__Information__.
(** * Download, checksum and extraction pipelines of st-visium-datasets

    A shallow embedding of
    - [src/st_atlas_datasets/utils/data_file.py]        (DataFile)
    - [src/st_atlas_datasets/utils/download_manager.py] (DownloadManager)
    - [src/st_atlas_datasets/utils/extract_manager.py]  (extractors)
    - [st_visium_datasets/utils/download.py]            (retrying download)

    Python exceptions are modelled by an exception-state monad: effects
    performed before a [raise] persist in the returned state.  The file
    system is an association list keyed by normalised paths; reads,
    writes, openings, network transfers and extractions are recorded in an
    event trace. *)

From Stdlib Require Import String Ascii List Bool Arith ZArith Lia.
Import ListNotations.
Open Scope list_scope.
Open Scope string_scope.
Set Warnings "-register-all".


(* ================================================================= *)
(** ** Python string helpers *)

Definition slash : ascii := "/"%char.
Definition dot : ascii := "."%char.
Definition dq : string := String (ascii_of_nat 34) EmptyString.

(** [s.split(c)] for a one-character separator. *)
Fixpoint split_on (c : ascii) (s : string) : list string :=
  match s with
  | EmptyString => [EmptyString]
  | String a s' =>
      let rest := split_on c s' in
      if Ascii.eqb a c then EmptyString :: rest
      else match rest with
           | r :: rs => String a r :: rs
           | [] => [String a EmptyString]
           end
  end.

(** [c.join(l)] *)
Fixpoint join_with (c : string) (l : list string) : string :=
  match l with
  | [] => EmptyString
  | [x] => x
  | x :: xs => x ++ c ++ join_with c xs
  end.

Fixpoint char_in (a : ascii) (chars : string) : bool :=
  match chars with
  | EmptyString => false
  | String b r => Ascii.eqb a b || char_in a r
  end.

(** [s.rstrip(chars)]: strips trailing characters that occur in [chars]
    (a character set, not a suffix). *)
Fixpoint rstrip (chars s : string) : string :=
  match s with
  | EmptyString => EmptyString
  | String a s' =>
      match rstrip chars s' with
      | EmptyString => if char_in a chars then EmptyString else String a EmptyString
      | r => String a r
      end
  end.
(** * Job submission, status polling and synthesized progress of the
      tattoo-ideas front end ([src/app/page.tsx]).

    The page component [Home] keeps five pieces of React state and one
    asynchronous click handler, [handleButtonClick].  The handler is embedded
    as a function of a state-and-trace monad with explicit completions
    (normal, [return], thrown exception, suspended on an [await]); the
    responses of the remote service are the handler's input script. *)

From Stdlib Require Import Ascii String List Arith ZArith Lia Bool Sorted.
Import ListNotations.
Local Open Scope string_scope.
Local Open Scope list_scope.

(** ** Data model *)

(** [interface Prediction].  At run time the value comes out of
    [response.json()], so every field may be missing ([undefined] or
    [null]): a missing field is [None]. *)
Record Prediction : Type := mkPrediction {
  output : option (list string);
  status : option string;
  id : option string;
  detail : option string
}.

(** What [await response.json()] can evaluate to, as far as the handler can
    tell the values apart: [null] (a property read throws), a falsy primitive
    ([false], [0], the empty string: property reads give [undefined]), or a
    truthy value, whose four fields the handler reads.  A truthy primitive or
    an array is a [JRecord] with no field set. *)
Inductive JsonValue : Type :=
| JNull
| JFalsy
| JRecord (p : Prediction).

(** Exceptions that can be raised inside the [try] block. *)
Inductive Exn : Type :=
| FetchFailed                (* [fetch] rejected: network failure *)
| ParseFailed                (* [response.json()] rejected *)
| HttpError (code : nat)     (* [new Error(`HTTP error! status: ...`)] *)
| NullDeref (field : string) (* [TypeError]: property read on [null] *).

(** The outcome of one [fetch] followed by [response.json()]. *)
Inductive Body : Type :=
| BodyThrows
| BodyJson (j : JsonValue).

Inductive FetchResult : Type :=
| FetchThrows
| Response (code : nat) (body : Body).
(** * Thailand Law MCP: citation parser, formatter, validator, statute-id
      resolver and FTS query builder.

    A shallow embedding of
      - [src/citation/parser.ts]     (grammar regexes, [parseCitation]),
      - [src/citation/formatter.ts]  ([formatCitation]),
      - [src/citation/validator.ts]  ([validateCitation]),
      - [src/utils/statute-id.ts]    ([resolveExistingStatuteId]),
      - [src/utils/fts-query.ts]     ([buildFtsQueryVariants]),
    together with the part of the ECMAScript string and regular-expression
    semantics those functions rely on. *)

From Stdlib Require Import String Ascii.
From Stdlib Require Import List NArith ZArith Bool Lia.
Import ListNotations.

Set Implicit Arguments.

(* ================================================================= *)
(** * Part I: definitions *)
(* ================================================================= *)

(** ** ECMAScript strings *)

Module Js.

(** A JavaScript string is a sequence of UTF-16 code units. *)
Definition char := N.
Definition str := list char.

Definition char_eqb (a b : char) : bool := N.eqb a b.

Fixpoint str_eqb (s t : str) : bool :=
  match s, t with
  | [], [] => true
  | a :: s', b :: t' => char_eqb a b && str_eqb s' t'
  | _, _ => false
  end.

(** Literals of the source are written as Rocq strings; a Rocq string is a
    sequence of UTF-8 bytes, decoded here to UTF-16 code units. *)
Definition utf16_of_cp (cp : N) : list N :=
  (if cp <? 65536 then [cp]
   else [55296 + (cp - 65536) / 1024; 56320 + (cp - 65536) mod 1024])%N.

Fixpoint utf8_decode (l : list N) : list N :=
  match l with
  | [] => []
  | b0 :: t0 =>
    if (b0 <? 128)%N then b0 :: utf8_decode t0
    else match t0 with
    | [] => []
    | b1 :: t1 =>
      if (b0 <? 224)%N
      then ((b0 - 192) * 64 + (b1 - 128))%N :: utf8_decode t1
      else match t1 with
      | [] => []
      | b2 :: t2 =>
        if (b0 <? 240)%N
        then ((b0 - 224) * 4096 + (b1 - 128) * 64 + (b2 - 128))%N
               :: utf8_decode t2
        else match t2 with
        | [] => []
        | b3 :: t3 =>
          utf16_of_cp ((b0 - 240) * 262144 + (b1 - 128) * 4096
                       + (b2 - 128) * 64 + (b3 - 128))%N
            ++ utf8_decode t3
        end
      end
    end
  end.

Definition lit (s : String.string) : str :=
  utf8_decode (map Ascii.N_of_ascii (String.list_ascii_of_string s)).

(** The double-quote character, U+0022. *)
Definition dquote : char := 34%N.

(** [WhiteSpace] and [LineTerminator] code units: what [String.prototype.trim]
    strips and what the regular-expression class [\s] matches. *)
Definition is_ws (c : char) : bool :=
  ((9 <=? c) && (c <=? 13) || (c =? 32) || (c =? 160) || (c =? 5760)
   || (8192 <=? c) && (c <=? 8202) || (c =? 8232) || (c =? 8233)
   || (c =? 8239) || (c =? 8287) || (c =? 12288) || (c =? 65279))%N.

(** [LineTerminator] code units: what the class [.] refuses. *)
Definition is_line_terminator (c : char) : bool :=
  ((c =? 10) || (c =? 13) || (c =? 8232) || (c =? 8233))%N.

Definition is_digit (c : char) : bool := ((48 <=? c) && (c <=? 57))%N.
Definition is_lower (c : char) : bool := ((97 <=? c) && (c <=? 122))%N.
Definition is_upper (c : char) : bool := ((65 <=? c) && (c <=? 90))%N.

(** The class [\w], which decides the word boundary [\b]. *)
Definition is_word (c : char) : bool :=
  is_lower c || is_upper c || is_digit c || (c =? 95)%N.

Fixpoint drop_ws (s : str) : str :=
  match s with
  | a :: s' => if is_ws a then drop_ws s' else s
  | [] => []
  end.

(** [s.trim()] *)
Definition trim (s : str) : str := rev (drop_ws (rev (drop_ws s))).

(** [s.slice(0, n)] for a non-negative [n]. *)
Definition slice0 (n : nat) (s : str) : str := firstn n s.

(** [s.toLowerCase()].  Only the mapping of the ASCII letters is modelled:
    the results are compared with ASCII keys and ASCII patterns only, and no
    character outside ASCII lower-cases to an ASCII letter except U+0130 and
    U+212A, which are mapped here as ECMAScript maps them. *)
Definition lower_units (c : char) : list char :=
  if is_upper c then [(c + 32)%N]
  else if (c =? 304)%N then [105%N; 775%N]
  else if (c =? 8490)%N then [107%N]
  else [c].

Definition toLowerCase (s : str) : str := flat_map lower_units s.

(** [s.includes(t)] *)
Fixpoint starts_with (t s : str) : bool :=
  match t, s with
  | [], _ => true
  | a :: t', b :: s' => char_eqb a b && starts_with t' s'
  | _ :: _, [] => false
  end.

Fixpoint includes (s t : str) : bool :=
  starts_with t s ||
  match s with
  | [] => false
  | _ :: s' => includes s' t
  end.

(** JavaScript numbers, as far as the citation code needs them: integers
    and [NaN]. *)
Inductive num := Int (z : Z) | NaN.

Definition num_sub (a : num) (k : Z) : num :=
  match a with Int z => Int (z - k) | NaN => NaN end.
Definition num_add (a : num) (k : Z) : num :=
  match a with Int z => Int (z + k) | NaN => NaN end.
Definition num_gt (a : num) (k : Z) : bool :=
  match a with Int z => (k <? z)%Z | NaN => false end.

Definition digit_val (c : char) : Z := Z.of_N (c - 48).

Fixpoint digits_prefix (s : str) : str :=
  match s with
  | a :: s' => if is_digit a then a :: digits_prefix s' else []
  | [] => []
  end.

Definition digits_value (ds : str) : Z :=
  fold_left (fun acc d => (acc * 10 + digit_val d)%Z) ds 0%Z.

(** [parseInt(s, 10)]: leading white space, an optional sign, then the
    longest prefix of decimal digits; [NaN] when there is no digit. *)
Definition parseInt10 (s : str) : num :=
  let s1 := drop_ws s in
  let '(neg, s2) :=
    match s1 with
    | c :: r => if (c =? 45)%N then (true, r)
                else if (c =? 43)%N then (false, r) else (false, s1)
    | [] => (false, s1)
    end in
  match digits_prefix s2 with
  | [] => NaN
  | ds => Int (if neg then - digits_value ds else digits_value ds)
  end.

(** Decimal digits of a natural number, most significant first. *)
Fixpoint dec_digits (fuel : nat) (n : N) (acc : str) : str :=
  match fuel with
  | O => acc
  | S f =>
    let acc' := (48 + n mod 10)%N :: acc in
    if (n <? 10)%N then acc' else dec_digits f (n / 10)%N acc'
  end.

Definition dec_of_N (n : N) : str := dec_digits (S (N.to_nat (N.log2 n))) n [].
(** ** Stopping, unmounting and what the render can show *)

Section Teardown.

Implicit Types (w : World) (c : Component) (e : event).

(** A second [stopRecording] does nothing: the first one left the
    recorder inactive, and the guard of the second sees it. *)
Theorem stopRecording_idempotent w :
  stopRecording (stopRecording w) = stopRecording w.
Proof.
  destruct (mediaRecorderRef (ui w)) as [rid|] eqn:Href.
  2: { unfold stopRecording. rewrite Href. cbn. rewrite Href. reflexivity. }
  destruct (recorders w !! rid) as [r|] eqn:Hr.
  2: { unfold stopRecording. rewrite Href, Hr. cbn. rewrite Href, Hr.
       reflexivity. }
  destruct (rec_active r) eqn:Hact.
  2: { unfold stopRecording. rewrite Href, Hr, Hact. cbn.
       rewrite Href, Hr, Hact. reflexivity. }
  assert (Hafter : mediaRecorderRef (ui (stopRecording w)) = Some rid /\
                   exists r', recorders (stopRecording w) !! rid = Some r' /\
                              rec_active r' = false).
  { unfold stopRecording. rewrite Href, Hr, Hact. cbn.
    destruct (processingIntervalRef (ui w)); cbn;
      (split; [exact Href|]); eexists; rewrite lookup_insert_eq;
      split; reflexivity. }
  destruct Hafter as (Href' & r' & Hr' & Hact').
  unfold stopRecording at 1. rewrite Href', Hr', Hact'. reflexivity.
Qed.

(** Stopping a recording session releases the device and drops nothing:
    the recorder is inactive with its stop event pending and its tracks
    stopped, the component is no longer recording and shows the disabled
    processing button, one more timeout is pending, and the captured
    chunks and the requests in flight are as they were. *)
Theorem stop_releases_device p es w :
  session_run es (boot p) = Some w -> isRecording (ui w) = true ->
  exists rid r,
    mediaRecorderRef (ui w) = Some rid /\ recorders w !! rid = Some r /\
    recorders (stopRecording w) !! rid =
      Some (mkRecorder false true false (rec_onstop r)) /\
    isRecording (ui (stopRecording w)) = false /\
    status (ui (stopRecording w)) = "processing"%string /\
    shows_start (ui (stopRecording w)) = false /\
    timeouts (stopRecording w) = S (timeouts w) /\
    audioChunksRef (ui (stopRecording w)) = audioChunksRef (ui w) /\
    requests (stopRecording w) = requests w.
Proof.
  intros Hrun Hrec.
  destruct (orderly_run _ _ _ (orderly_boot p) Hrun) as [_ Hshape].
  rewrite Hrec in Hshape.
  destruct Hshape as (_ & rid & r & tid & cb & Href & Hr & Hact & Htid & _).
  exists rid, r. unfold stopRecording. rewrite Href, Hr, Hact. cbn.
  rewrite Htid. cbn. rewrite lookup_insert_eq. repeat split.
Qed.

Lemma stop_releases_device_witness :
  exists rid r,
    mediaRecorderRef (ui (after many_ticked)) = Some rid /\
    recorders (after many_ticked) !! rid = Some r /\
    recorders (stopRecording (after many_ticked)) !! rid =
      Some (mkRecorder false true false (rec_onstop r)) /\
    isRecording (ui (stopRecording (after many_ticked))) = false /\
    status (ui (stopRecording (after many_ticked))) = "processing"%string /\
    shows_start (ui (stopRecording (after many_ticked))) = false /\
    timeouts (stopRecording (after many_ticked)) =
      S (timeouts (after many_ticked)) /\
    audioChunksRef (ui (stopRecording (after many_ticked))) =
      audioChunksRef (ui (after many_ticked)) /\
    requests (stopRecording (after many_ticked)) =
      requests (after many_ticked).
Proof.
  apply (stop_releases_device sample_props many_ticked);
    vm_compute; reflexivity.
Defined.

__Problem__.
Reproduce verbatim only the segment of the listing bounded by the line containing "then ((b0 - 224)" and the line containing "Definition is_ws (c", with both boundary lines included.

__Task solution__.
        then ((b0 - 224) * 4096 + (b1 - 128) * 64 + (b2 - 128))%N
               :: utf8_decode t2
        else match t2 with
        | [] => []
        | b3 :: t3 =>
          utf16_of_cp ((b0 - 240) * 262144 + (b1 - 128) * 4096
                       + (b2 - 128) * 64 + (b3 - 128))%N
            ++ utf8_decode t3
        end
      end
    end
  end.

Definition lit (s : String.string) : str :=
  utf8_decode (map Ascii.N_of_ascii (String.list_ascii_of_string s)).

(** The double-quote character, U+0022. *)
Definition dquote : char := 34%N.

(** [WhiteSpace] and [LineTerminator] code units: what [String.prototype.trim]
    strips and what the regular-expression class [\s] matches. *)
Definition is_ws (c : char) : bool :=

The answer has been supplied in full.